Each of these operations is wrapped in a transaction. The first problem we ran into was how to handle bad change scripts. In these cases, the upgrade would fail half-way through, and the database would not be upgraded, but it would not be in its original state either. We immediately wrapped all three of the operations in transactions to ensure this horribly messy, horribly frequent problem did not re-occur.

One of the major unsolved problems we still have is the problem of bad rollbacks. If a bad rollback is committed, but with a valid upgrade, the rollback script is inserted with the upgrade into the database version table successfully. Then when the rollback is actually tried later, it fails, and there is no way to fix it because the rollback is already in the database. Our workaround is to simply replace the rollback script directly in the database with the latest from source control.

The next post will come to a conclusion about whether all of this is worth it, and how much it really does cost.

Sunday, August 5, 2007

Unbelievers

Introducing process into a company is always a slow and difficult process. I have been gradually introducing agile processes into my current company over the last two years. This week, however, I realised that the work will never be complete. In a sentence, there will always be unbelievers. There will always be those people who just don't like process; who simply cannot work with structure. They are usually the same people who do not prepare for meetings, who don't read long emails, and who like the idea that when they say things, others jot those things down and get them done right away. The good news is there are ways to handle these people.

First, convert as many people into believers as possible (whether from agnostics or otherwise). Early in the project, target a specific group or department. Then using the process, show them it works and show them how they can be involved and how that benefits everyone. The more believers you have, the easier it is to convince others of the merits of the process. I have found that these believers are often stronger advocates for structure than even myself. They see the way it used to work and they see how much better things are once they started using the process. They understand in a very concrete way how others' jobs may be improved by the same structure. Many of these believers even begin to take attacks on the process personally, and there is no better advocate than that (not that we would ever discourage criticism of our process).

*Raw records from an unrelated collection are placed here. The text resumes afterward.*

(** Once the field follows the equation, every later [setValue] of the
    spin box keeps it so. *)
Lemma spin_setValue_preserves (v : Z) w w' d :
  W.section w = Some d → W.valueChanged d = [slot_showTc] →
  Tc_follows_equation w →
  W.spin_setValue v w = Ok w' →
  Tc_follows_equation w' ∧
  ∃ d', W.section w' = Some d' ∧ W.valueChanged d' = [slot_showTc].
Proof.
  intros Hd Hslot (d0 & Hd0 & Hl & Ht). rewrite Hd in Hd0.
  injection Hd0 as <-.
  unfold W.spin_setValue. rewrite Hd.
  unfold eqDIPPR.setValue, QSpinBox.setValue.
  destruct (to_cint v) as [c |]; simpl; [| done].
  unfold QSpinBox.setValue_c.
  case_bool_decide as Heq; simpl.
  - intros [= <-]. simpl. split; [| by eexists].
    eexists. simpl. split; [done |]. destruct d as [[sb] ? ? ?]. simpl in *.
    by destruct sb.
  - rewrite Hslot. simpl. intros [= <-]. simpl. split; [| by eexists].
    eexists. simpl. by split.
Qed.

End Tc_visibility.

Lemma showTc_visible_iff_7_or_9_witness :
  ∃ w' d', W.showTc 7 widget_eq7 = Ok w' ∧ W.section w' = Some d' ∧
    (label_visible (W.labelTc d') = true ↔ 7 = 7 ∨ 7 = 9) ∧
    (entrada_visible (W.tc d') = true ↔ 7 = 7 ∨ 7 = 9) ∧
    (1 ≤ 7 ≤ 9 → 7 ≠ 7 → 7 ≠ 9 →
       label_visible (W.labelTc d') = false ∧
       entrada_visible (W.tc d') = false).
Proof.
  eapply (showTc_visible_iff_7_or_9 7 widget_eq7). reflexivity.
Defined.

(** C2: [InputTableWidget(2, horizontalHeader=["T", "P"], DIPPR=True, eq=7)]
    returns a widget whose spin box holds 7 and whose Tc label and Tc entry
    are hidden: just after construction the field does not follow the
    equation. *)
Theorem init_eq7_hides_Tc :
  W.__init__ 2%nat None [] [] ["T"; "P"] "" true 0 None 7 Example.σ0
    = Ok widget_eq7 ∧
  (∃ d, W.section widget_eq7 = Some d ∧
     QSpinBox.value (eqDIPPR.eqDIPPR (W.eqDIPPR d)) = 7 ∧
     label_visible (W.labelTc d) = false ∧
     entrada_visible (W.tc d) = false) ∧
  ¬ Tc_follows_equation widget_eq7.
Proof.
  split; [reflexivity |]. split; [by eexists |].
  intros (d & Hd & Hl & _). injection Hd as <-. discriminate Hl.
Qed.

(** ** Loading a file *)

Section open_properties.

Context {V T : Type} `{!Tabla V T}.

Variable loadtxt : string → result (ndarray V).
Variable translate : string → string → string.

Implicit Types (w : @W.widget V T) (σ : world).

Local Abbreviation open := (W.open loadtxt translate).

(** Without a file name [open] does nothing. *)
Lemma open_cancelled w σ : open "" w σ = W.mkOutcome w σ None.
Proof. done. Qed.

(** C5: for a selected file that the loader rejects with a [ValueError]
    carrying an error text, [open] shows one critical message, made of the
    file name, a line feed and that text, and raises nothing; for a file
    that the loader parses, the table is cleared as by [delete] and then set
    to the parsed data. *)
Theorem open_reports_or_replaces (fname file : string) w σ :
  fname ≠ "" → fs σ !! fname = Some file →
  match loadtxt file with
  | Raise (ValueError (er :: _)) =>
      open fname w σ =
        W.mkOutcome w
          (QMessageBox_critical (translate "pychemqt" "Failed to load file")
             ((fname +:+ LF) +:+ er) σ) None
  | Ok data =>
      open fname w σ =
        W.mkOutcome
          (W.set_tabla
             (setData data
                (addRow (clearContents (setRowCount 0%nat (W.tabla w)))))
             w) σ None
  | Raise _ => True
  end.
Proof.
  intros Hname Hfile. unfold W.open.
  rewrite bool_decide_eq_false_2 by done. rewrite Hfile.
  destruct (loadtxt file) as [data | e]; [done |].
  destruct e as [| | | | | args]; try done.
  by destruct args.
Qed.

(** C8: when the user cancels the file dialog, and when the loader raises
    a [ValueError] on the selected file, [open] leaves the widget, and so
    the contents of its table, as they were. *)
Theorem open_failure_keeps_table (fname : string) w σ :
  (fname = "" ∨
   ∃ file args, fs σ !! fname = Some file ∧
                loadtxt file = Raise (ValueError args)) →
  W.self (open fname w σ) = w ∧
  W.data (W.self (open fname w σ)) = W.data w.
Proof.
  intros Hfail.
  assert (W.self (open fname w σ) = w) as Hself; [| by rewrite Hself].
  destruct Hfail as [-> | (file & args & Hfile & Hload)]; [done |].
  unfold W.open. case_bool_decide; [done |].
  rewrite Hfile, Hload. by destruct args.
Qed.

(** The table is cleared only on the path of a successful parse: [open]
    changes the table only if the loader returned an array. *)
Lemma open_changes_only_after_parse (fname : string) w σ :
  W.self (open fname w σ) ≠ w →
  ∃ file data, fs σ !! fname = Some file ∧ loadtxt file = Ok data.
Proof.
  unfold W.open. case_bool_decide; [done |].
  destruct (fs σ !! fname) as [file |] eqn:Hfile; [| done].
  destruct (loadtxt file) as [data | e] eqn:Hload; [by eexists _, _ |].
  destruct e as [| | | | | args]; try done.
  by destruct args.
Qed.

(** Exceptions other than [ValueError] leave [open]. *)
Lemma open_missing_file (fname : string) w σ :
  fname ≠ "" → fs σ !! fname = None →
  open fname w σ = W.mkOutcome w σ (Some (OSError fname)).
Proof.
  intros Hname Hfile. unfold W.open.
  rewrite bool_decide_eq_false_2 by done. by rewrite Hfile.
Qed.

End open_properties.

Lemma open_reports_or_replaces_witness :
  W.open Example.loadtxt Example.translate "bad.txt" widget_table world_files
    = W.mkOutcome widget_table
        (QMessageBox_critical "Failed to load file"
           (("bad.txt" +:+ LF) +:+ "could not convert string to float: x")
           world_files) None ∧
  W.open Example.loadtxt Example.translate "good.txt" widget_table world_files
    = W.mkOutcome
        (W.mk 2%nat "t" (Example.mkGrid 2 ["T"; "P"] [[7; 8]; [9; 10]]) None)
        world_files None.
Proof.
  split.
  - exact (open_reports_or_replaces Example.loadtxt Example.translate
             "bad.txt" "1 x" widget_table world_files
             ltac:(done) ltac:(reflexivity)).
  - exact (open_reports_or_replaces Example.loadtxt Example.translate
             "good.txt" ("7 8" +:+ LF +:+ "9 10" +:+ LF) widget_table
             world_files ltac:(done) ltac:(reflexivity)).
Defined.

Lemma open_failure_keeps_table_witness :
  W.self (W.open Example.loadtxt Example.translate "bad.txt" widget_table
            world_files) = widget_table ∧
  W.data (W.self (W.open Example.loadtxt Example.translate "bad.txt"
                    widget_table world_files)) = W.data widget_table.
Proof.
  apply (open_failure_keeps_table Example.loadtxt Example.translate
           "bad.txt" widget_table world_files).
  right. exists "1 x", ["could not convert string to float: x"].
  split; reflexivity.
Defined.

(** ** The dialog *)

Module D := InputTableDialog.
Module B := QDialogButtonBox.

Section dialog_properties.

Context {V T : Type} `{!Tabla V T}.

Variable translate : string → string → string.

Implicit Types (dlg : @D.dialog V T) (kw : @D.kwargs V) (σ : world).

(** The constructor returns when the environment variable of the program
    is set and the equation fits a C [int]. *)
Lemma dialog_init_total (columnas : nat) (help : bool) (helpFile : string)
    kw σ :
  is_Some (environ σ !! "pychemqt") →
  -2147483648 ≤ default 1 (D.kw_eq kw) ≤ 2147483647 →
  is_Ok (D.__init__ translate columnas help helpFile kw σ).
Proof.
  intros [dir Hdir] Heq.
  unfold D.__init__, D.make_widget, W.__init__, os_environ.
  rewrite Hdir. simpl.
  destruct (default false (D.kw_DIPPR kw)); simpl; [| by eexists].
  destruct (eqDIPPR_init_total _ Heq) as [e ->]. simpl. by eexists.
Qed.

(** C7: in every dialog that the constructor returns, the button box has
    an OK button whose signal is connected to [accept] and a Cancel button
    whose signal is connected to [reject], pressing them accepts and rejects
    the dialog; it has a Help button if and only if [help] is true, and
    pressing that button opens the URL of [helpFile]. *)
Theorem dialog_buttons (columnas : nat) (help : bool) (helpFile : string)
    kw σ dlg :
  D.__init__ translate columnas help helpFile kw σ = Ok dlg →
  (B.has B.Ok (D.buttonBox dlg) = true ∧
   (B.accepted, D.accept) ∈ B.connections (D.buttonBox dlg) ∧
   ∀ σ', D.result_code (D.base (D.press B.Ok dlg σ').1) = Some 1 ∧
         (D.press B.Ok dlg σ').2 = σ') ∧
  (B.has B.Cancel (D.buttonBox dlg) = true ∧
   (B.rejected, D.reject) ∈ B.connections (D.buttonBox dlg) ∧
   ∀ σ', D.result_code (D.base (D.press B.Cancel dlg σ').1) = Some 0 ∧
         (D.press B.Cancel dlg σ').2 = σ') ∧
  (B.has B.Help (D.buttonBox dlg) = true ↔ help = true) ∧
  (help = true →
   (B.helpRequested, D.ayuda) ∈ B.connections (D.buttonBox dlg) ∧
   ∀ σ', D.press B.Help dlg σ'
         = (dlg, QDesktopServices_openUrl helpFile σ')) ∧
  (help = false → ∀ σ', D.press B.Help dlg σ' = (dlg, σ')).
Proof.
  unfold D.__init__.
  destruct (D.make_widget columnas kw σ) as [widget |]; simpl; [| done].
  intros [= <-].
  destruct help; simpl;
    (split; [split; [reflexivity | split; [set_solver | done]] |]);
    (split; [split; [reflexivity | split; [set_solver | done]] |]);
    (split; [done |]); split; try done.
  intros _. split; [set_solver | done].
Qed.

(** C10: in every dialog that the constructor returns, the window title
    is the translation of "Moody diagram configuration", whatever [title]
    the keyword arguments give. *)
Theorem dialog_title_is_Moody (columnas : nat) (help : bool)
    (helpFile : string) kw σ dlg :
  D.__init__ translate columnas help helpFile kw σ = Ok dlg →
  D.windowTitle (D.base dlg) = translate "pychemqt" "Moody diagram configuration".
Proof.
  unfold D.__init__.
  destruct (D.make_widget columnas kw σ) as [widget |]; simpl; [| done].
  by intros [= <-].
Qed.

End dialog_properties.

Lemma dialog_buttons_witness :
  ∃ dlg : @D.dialog Z Example.grid,
    D.__init__ Example.translate 2%nat true "reaction.html" kwargs_main
      Example.σ0 = Ok dlg ∧
    (B.has B.Help (D.buttonBox dlg) = true ↔ true = true) ∧
    (D.press B.Help dlg Example.σ0).2
      = QDesktopServices_openUrl "reaction.html" Example.σ0 ∧
    D.result_code (D.base (D.press B.Ok dlg Example.σ0).1) = Some 1 ∧
    D.result_code (D.base (D.press B.Cancel dlg Example.σ0).1) = Some 0.
Proof.
  eexists. split; [reflexivity |].
  pose proof (dialog_buttons Example.translate 2%nat true "reaction.html"
                kwargs_main Example.σ0 _ eq_refl)
    as ((_ & _ & Hok) & (_ & _ & Hcancel) & Hhelp & Hpress & _).
  split; [exact Hhelp |].
  split; [by rewrite (proj2 (Hpress eq_refl)) |].
  split; [apply Hok | apply Hcancel].
Defined.

Lemma dialog_title_is_Moody_witness :
  ∃ dlg : @D.dialog Z Example.grid,
    D.__init__ Example.translate 2%nat true "reaction.html" kwargs_main
      Example.σ0 = Ok dlg ∧
    D.kw_title kwargs_main = Some "Solids size distribution" ∧
    D.windowTitle (D.base dlg) = "Moody diagram configuration".
Proof.
  eexists. split; [reflexivity |]. split; [reflexivity |].
  exact (dialog_title_is_Moody Example.translate 2%nat true "reaction.html"
           kwargs_main Example.σ0 _ eq_refl).
Defined.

Second, strictly enforce the process for the unbelievers. Ruthlessly enforce meeting agendas, only accept feature requests at the appropriate time. In other words force the unbelievers to use the process to have anything done at all. Once you see that they understand and may start using the process (or have admitted to violating the process), start relaxing the enforcement. Show them that things work easier when they at least try to work within the formal structure. Nobody likes a fascist development team, but it is critical that you force the unbelievers to start using the process, because if you don't, they will continue to circumvent it forever.

Finally, relax the process for believers. A methodology exists to enable, not to restrict. There are certain things that should rarely be compromised. Release only on iteration boundaries, is a good example. Yet we routinely release patches if they are important enough. The reason is practical; a patch represents little risk, yet great benefit. In addition, if you are impractical in your enforcement of the process, you may start losing believers. You make exceptions for believers because they know and love the process; it is just that in this case, it broke down for them, or they made a mistake. The point is they are not trying to undermine the structure and that means they are working with you.

At the end of the day, you are just looking for people who are, for the most part, working with you, working with your process, and helping you to deliver software. For this to happen, you need to deal with the unbelievers by punishing them, rewarding those who change, and keeping your true believers happy.